I endured teasing as a child at school in Australia, and had to deal with the fallout of giving my version of history as taught to me by my father. He was still convinced when he died in 1993 that dictator Adolf Hitler had fled to Argentina at the end of the war rather than taken his own life, as the Allied victors contended. My teachers and fellow students had disregarded my "other side" of the conflict, experienced by my father; the hardship of living in Munich amid bombing raids, with a soldier father imprisoned in France and forced to be a member of Hitler's youth movement.
But it goes beyond that into the realms of irony, according to Thomas Piketty, the Frenchman whose book, Capital in the Twenty-First Century, has made him one of the world's most influential economists. In an interview earlier this month with the German newspaper Die Zeit, he contended that Germany had never fully paid its external debt from the two world wars, yet had other nations pay up, as with after the Franco-Prussian war of 1870, when it demanded - and received - massive reparations from France.
"When I hear the Germans say that they maintain a very moral stance about debt and strongly believe that debts should be repaid, then I think, 'What a huge joke'," he said. "Germany has never repaid its debts. It has no standing to lecture others."
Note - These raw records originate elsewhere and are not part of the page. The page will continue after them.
(** The send functions, on the values they captured. *)
Definition runSend (id : uuid) (idempotencyKey : uuid) (closure : SendClosure) : M World unit :=
  match closure with
  | SendAssemble =>
      t ← getTx id;
      now ← gets w_now;
      height ← gets (fun w => c_currentBlockHeight (w_c w));
      send (SendAssembleRequest (originatorNode t)
        (MkAssembleRequest id idempotencyKey (pt_Address (pt t)) height (expiryUnixMs now (stateTimeout t))
           (tx_blockHeightTolerance t)))
  | SendEndorsement party attRequest => requestEndorsement id idempotencyKey party attRequest
  | SendPreDispatch hash =>
      t ← getTx id;
      send (SendPreDispatchRequest (originatorNode t) (MkPreDispatchRequest idempotencyKey id (pt_Address (pt t)) hash))
  end.

(** [IdempotentRequest.Nudge]: the request afterwards; an error leaves it as it was. *)
Definition Nudge (id : uuid) (r : IdempotentRequest) : M World IdempotentRequest :=
  now ← gets w_now;
  if requestDue now r then
    runSend id (ir_idempotencyKey r) (ir_send r) ≫= fun _ => mret (requestSent now r)
  else mret r.

(** ** endorsing.go: resetting *)

Definition resetEndorsementRequests (id : uuid) : M World unit :=
  clearTimeoutSchedules id ≫= fun _ =>
  updTx id (fun t => t <| pendingEndorsementRequests := None |> <| endorseFailureCountByRequirement := ∅ |>
    <| endorseRevertCountByRequirement := ∅ |> <| endorseRevertReasons := [] |> <| endorseToleranceByRequirement := ∅ |>).

(** ** pooled.go *)

Definition forgetTransactionAndLocks (id : uuid) : M World unit := onGrapher (fun m => ForgetTransactionAndLocks m id).

Definition initializeForNewAssembly (id : uuid) : M World unit :=
  updTx id (fun t => t <| pt ::= CleanUpPostAssemblyData |>) ≫= fun _ =>
  onChained (fun cd => ForgetChainedChild cd id) ≫= fun _ =>
  updTx id (fun t => t <| pendingPreDispatchRequest := None |>) ≫= fun _ =>
  forgetTransactionAndLocks id ≫= fun _ =>
  clearTimeoutSchedules id ≫= fun _ =>
  resetEndorsementRequests id.

Definition action_InitializeForNewAssembly (id : uuid) : TxAction := fun _ => initializeForNewAssembly id.
Definition action_ResetTransactionLocks (id : uuid) : TxAction := fun _ => forgetTransactionAndLocks id.

Definition guard_HasUnassembledDependencies (id : uuid) : TxGuard := fun w =>
  Some (HasPrerequisites (preAssembly (w_deps w)) id || HasUnassembledDependencies (chained (w_deps w)) id).

Definition action_MarkChainedDependencyAssembled (id : uuid) : TxAction := fun event =>
  match event with
  | DependencySelectedForAssemblyEvent source => onChained (fun cd => DeleteUnassembledDependencies cd id [source])
  | _ => crashM Panic
  end.

Definition chainedPrerequisites (w : World) (id : uuid) : list uuid := GetPrerequisites (ch_chain (chained (w_deps w))) id.

Definition validator_IsChainedDependency (id : uuid) : TxValidator := fun event w =>
  let isPrerequisite source := existsb (N.eqb source) (chainedPrerequisites w id) in
  match event with
  | DependencySelectedForAssemblyEvent source => Ok (isPrerequisite source)
  | DependencyResetEvent source => Ok (isPrerequisite source)
  | DependencyConfirmedRevertedEvent source => Ok (isPrerequisite source)
  | _ => Ok false
  end.

Definition action_MarkChainedDependencyUnassembled (id : uuid) : TxAction := fun event =>
  match event with
  | DependencyResetEvent source => onChained (fun cd => AddUnassembledDependencies cd id [source])
  | DependencyConfirmedRevertedEvent source => onChained (fun cd => AddUnassembledDependencies cd id [source])
  | _ => mret tt
  end.

(** Dependents in the post-assembly chain, then in the chained one. *)
Definition allDependents (w : World) (id : uuid) : list uuid :=
  GetDependents (postAssembly (w_deps w)) id ++ GetDependents (ch_chain (chained (w_deps w))) id.

Definition chainedDependents (w : World) (id : uuid) : list uuid := GetDependents (ch_chain (chained (w_deps w))) id.

Definition notifyDependentsOfReset (id : uuid) : M World unit :=
  dependents ← gets (fun w => allDependents w id);
  for_each dependents (fun dependentID => log_error (handle dependentID (DependencyResetEvent id))).

Definition action_NotifyDependentsOfReset (id : uuid) : TxAction := fun _ =>
  notifyDependentsOfReset id ≫= fun _ => forgetTransactionAndLocks id.

(** A chained dependency in the given state. *)
Definition chainedDependencyIn (state : State) (w : World) (id : uuid) : option uuid :=
  List.find (fun depID => bool_decide (getCoordinatorTransactionState w depID = Some state)) (chainedPrerequisites w id).

Definition guard_HasRevertedChainedDependency (id : uuid) : TxGuard := fun w =>
  Some (match chainedDependencyIn State_Reverted w id with Some _ => true | None => false end).

Definition guard_HasEvictedChainedDependency (id : uuid) : TxGuard := fun w =>
  Some (match chainedDependencyIn State_Evicted w id with Some _ => true | None => false end).

(** A finalize request with only a failure message. *)
Definition finalizeWith (id : uuid) (failureMessage : FailureText) : M World unit :=
  t ← getTx id;
  QueueTransactionFinalize
    (MkFinalizeRequest (pt_Domain (pt t)) (pt_Address (pt t)) (originator t) id failureMessage None None).

(** A [TransactionConfirmed] message to the originator's node. *)
Definition sendConfirmed (id : uuid) (outcome : Outcome) (msgNonce : option Z) (reason : option string)
    (failureMessage : FailureText) (willRetry : bool) : M World unit :=
  msgID ← newUUID;
  t ← getTx id;
  send (SendTransactionConfirmed (originatorNode t)
    (MkTransactionConfirmed msgID id (pt_Address (pt t)) outcome (default 0%Z msgNonce) reason failureMessage willRetry)).

Definition action_FinalizeOnRevertedChainedDependencyAtCreation (id : uuid) : TxAction := fun _ =>
  dep ← gets (fun w => chainedDependencyIn State_Reverted w id);
  match dep with
  | Some depID => finalizeWith id (MsgTxMgrDependencyFailed depID)
  | None => mret tt
  end.

Definition action_NotifyOriginatorOfChainedDependencyFailureAtCreation (id : uuid) : TxAction := fun _ =>
  dep ← gets (fun w => chainedDependencyIn State_Reverted w id);
  match dep with
  | Some depID => sendConfirmed id OUTCOME_REVERTED None None (MsgTxMgrDependencyFailed depID) false
  | None => mret tt
  end.

Definition validator_IsPreAssembleDependency (id : uuid) : TxValidator := fun event w =>
  match event with
  | DependencySelectedForAssemblyEvent source =>
      Ok (match GetPrerequisite (preAssembly (w_deps w)) id with Some pre => N.eqb pre source | None => false end)
  | _ => Crash Panic
  end.

Definition action_RemovePreAssembleDependency (id : uuid) : TxAction := fun _ =>
  onDeps (fun d => d <| preAssembly ::= fun c => ClearPrerequisites c id |>).

Definition action_RemovePreAssemblePrereqOf (id : uuid) : TxAction := fun _ =>
  onDeps (fun d => d <| preAssembly ::= fun c => ClearDependents c id |>).

(** ** assembling.go *)

Definition revertTransactionFailedAssembly (id : uuid) (reason : FailureText) : M World unit := finalizeWith id reason.

(** [recordOutputStateVisibility]: each output is paired with its labels and with the distribution
    list of its potential state, by index; a missing index is out of range. *)
Definition outputVisibility (pa : TransactionPostAssembly) : option (list (option StateLabels) * list (list string)) :=
  let n := length (pa_OutputStates pa) in
  let potentials := pp_OutputStatesPotential (pa_AssembleResponse pa) in
  if (n <=? length (pa_OutputStatesWithLabels pa))%nat && (n <=? length potentials)%nat then
    Some (take n (pa_OutputStatesWithLabels pa), ns_DistributionList <$> take n potentials)
  else None.

Definition recordOutputStateVisibility (pa : TransactionPostAssembly) : M World unit :=
  match outputVisibility pa with
  | Some (labels, distributionLists) =>
      modify (fun w => w <| w_vis := RecordAssemblyOutput (w_now w) (w_vis w) (pa_OutputStates pa) labels distributionLists |>)
  | None => crashM Panic
  end.

Definition addMinter (id : uuid) (states : list EndorsableState) : M World unit := fun w =>
  let '(m, r) := AddMinter (grapherMemOf w) states id in (putGrapherMem m w, r).

Definition revertPostAssembly (reason : FailureText) : PostAssemblyProto :=
  MkPostAssemblyProto AssembleTransactionResponse_REVERT EmptyString [] [] [] [] [] [] [] None (Some reason) [].

Definition setPostAssembly (id : uuid) (pa : TransactionPostAssembly) : M World unit :=
  updTx id (fun t => t <| pt ::= fun p => p <| pt_PostAssembly := Some pa |> |>).

Definition applyPostAssembly (id : uuid) (assemblyResponse : PostAssemblyProto) (requestID : uuid) : M World unit :=
  let pa := MkPostAssembly assemblyResponse [] [] [] [] (pp_Endorsements assemblyResponse) in
  setPostAssembly id pa ≫= fun _ =>
  clearTimeoutSchedules id ≫= fun _ =>
  match pp_AssemblyResult assemblyResponse with
  | AssembleTransactionResponse_REVERT =>
      revertTransactionFailedAssembly id (MsgSequencerAssembleRevert (default (Text EmptyString) (pp_RevertReason assemblyResponse)))
  | AssembleTransactionResponse_PARK => mret tt
  | _ =>
      t ← getTx id;
      match env_ResolveStatesForTransaction (pt t) pa with
      | Ok pa =>
          setPostAssembly id pa ≫= fun _ =>
          addMinter id (pa_OutputStates pa) ≫= fun _ =>
          recordOutputStateVisibility pa ≫= fun _ =>
          onGrapher (fun m => LockMintsOnCreate m (pa_OutputStates pa) id) ≫= fun _ =>
          onGrapher (fun m => LockMintsOnReadAndSpend m (pp_ReadStates (pa_AssembleResponse pa))
                                (pp_InputStates (pa_AssembleResponse pa)) id)
      | Err err =>
          let reason := MsgSequencerInternalErrorText err in
          queueEventForCoordinator (TransactionEvent id (AssembleRevertEvent (revertPostAssembly reason) requestID)) ≫= fun _ =>
          revertTransactionFailedAssembly id reason ≫= fun _ =>
          throw err
      | Crash _ => crashM Panic
      end
  end.

Definition nudgeAssembleRequest (id : uuid) : M World unit :=
  t ← getTx id;
  match pendingAssembleRequest t with
  | None => throw (MsgSequencerInternalError "nudgeAssembleRequest called with no pending request")
  | Some r => r ← Nudge id r; updTx id (fun t => t <| pendingAssembleRequest := Some r |>)
  end.

Definition sendAssembleRequest (id : uuid) : M World unit :=
  updTx id (fun t => t <| pendingAssembleRequest :=
    Some (NewIdempotentRequestWithKey (requestTimeout t) (assembleRequestID t) SendAssemble) |>) ≫= fun _ =>
  scheduleRequestTimeout id ≫= fun _ =>
  nudgeAssembleRequest id.

Definition notifyDependentsOfSelection (id : uuid) : M World unit :=
  dependents ← gets (fun w => chainedDependents w id ++
    match GetDependent (preAssembly (w_deps w)) id with Some dep => [dep] | None => [] end);
  for_each dependents (fun dependentID => handle dependentID (DependencySelectedForAssemblyEvent id)).

Definition action_NotifyDependentsOfSelection (id : uuid) : TxAction := fun _ => notifyDependentsOfSelection id.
Piketty is not strictly correct; in October 2010, Germany made its final first world war reparations payment, £60 million (HK$725 million) in interest. Payments had been dramatically reduced from the figure demanded by the Treaty of Versailles in 1919 after Germany lost - an amount so damaging that it had caused the rise of Hitler and another war. That experience taught the second world war victors to try a different strategy: trials and reparations took the form of seized assets, mostly machinery and factories.
Merkel should have had Germany's past in mind as she was negotiating with Greece's prime minister, Alexis Tsipras. Germans have gone online in increasing numbers to apologise for her behaviour. She should go a step further by making a personal apology to Greeks and then ensuring that further demands for repayments will be eased, softened and even waived. This is, after all, also about reputations.